[INPUT DATA]

(** X13. On the update path, when the loop has produced no tree entry, the
    run ends there: it returns the loop's map with a nil error and makes
    no call after the loop, so nothing is committed. *)
Theorem update_without_entries_is_noop
    {W} (client : Client W) (owner repo branch commitMessage : string)
    (files : list (string * string)) (w w1 w2 w3 : W)
    (ref : Reference) (baseCommit : RepositoryCommit)
    (resp : option Response) (commit : Commit)
    (result : gmap string string) (t3 : list Event) :
  Git_GetRef client owner repo ("refs/heads/" +:+ branch) w = (inl ref, w1) →
  Repositories_GetCommit client owner repo
    (GitObject_GetSHA (Reference_Object ref)) w1
    = ((Some baseCommit, resp, None), w2) →
  RepositoryCommit_Commit baseCommit = Some commit →
  update_range client owner repo branch files ∅ [] w2
    = (Next (result, []), w3, t3) →
  upsertMultipleFilesSafe client owner repo branch files commitMessage w
  = (Returned (result, None), w3,
     GetRef owner repo ("refs/heads/" +:+ branch)
     :: GetCommit owner repo (GitObject_GetSHA (Reference_Object ref))
     :: t3 ++ [FmtPrintln "No changes to commit."])
  ∧ history t3 = [].
Proof.
  intros Hget Hcommit Hsome Hloop. split.
  - unfold upsertMultipleFilesSafe, run, upsertMultipleFilesSafe_body.
    rewrite bind_call, Hget; cbn [fst snd].
    unfold update. rewrite bind_call, Hcommit; cbn [fst snd mbind option_bind].
    rewrite Hsome. unfold bind at 1. rewrite Hloop. reflexivity.
  - destruct (update_range_spec client owner repo branch files ∅ [] w2)
      as (r & new & w' & t & Heq & Ht & _).
    rewrite Hloop in Heq. injection Heq as _ _ _ ->.
    by apply history_loop.
Qed.

Lemma update_without_entries_is_noop_witness :
  upsertMultipleFilesSafe Fake.client "o" "r" "main"
    [("a", "1")]%string "msg" (Fake.branch_with {[ "a" := "1" ]}%string)
  = (Returned ({[ "a" := "skipped" ]}%string, None),
     Fake.branch_with {[ "a" := "1" ]}%string,
     GetRef "o" "r" ("refs/heads/" +:+ "main")
     :: GetCommit "o" "r" "c0"
     :: [GetContents "o" "r" "a" "main"]
        ++ [FmtPrintln "No changes to commit."])
  ∧ history [GetContents "o" "r" "a" "main"] = [].
Proof.
  apply (update_without_entries_is_noop Fake.client "o" "r" "main" "msg"
           [("a", "1")]%string
           (Fake.branch_with {[ "a" := "1" ]}%string)
           (Fake.branch_with {[ "a" := "1" ]}%string)
           (Fake.branch_with {[ "a" := "1" ]}%string)
           (Fake.branch_with {[ "a" := "1" ]}%string)
           {| Reference_Ref := Some "refs/heads/main"%string;
              Reference_URL := None;
              Reference_Object :=
                Some {| GitObject_Type := Some "commit"%string;
                        GitObject_SHA := Some "c0"%string;
                        GitObject_URL := None |} |}
           {| RepositoryCommit_SHA := Some "c0"%string;
              RepositoryCommit_Commit :=
                Some {| Commit_SHA := Some "c0"%string;
                        Commit_Message := None;
                        Commit_Tree := Some (mkTree (Some "t0"%string) []);
                        Commit_Parents := [];
                        Commit_HTMLURL := None |} |}
           (Some Fake.ok)
           {| Commit_SHA := Some "c0"%string;
              Commit_Message := None;
              Commit_Tree := Some (mkTree (Some "t0"%string) []);
              Commit_Parents := [];
              Commit_HTMLURL := None |}).
  - vm_compute. reflexivity.
  - vm_compute. reflexivity.
  - reflexivity.
  - vm_compute. reflexivity.
Defined.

[/INPUT DATA]

#### TASK:
Work out how many lines in the entries hold the string "rewrite". Your answer should consist solely of that number.

#### EXERCISE SOLUTION:
4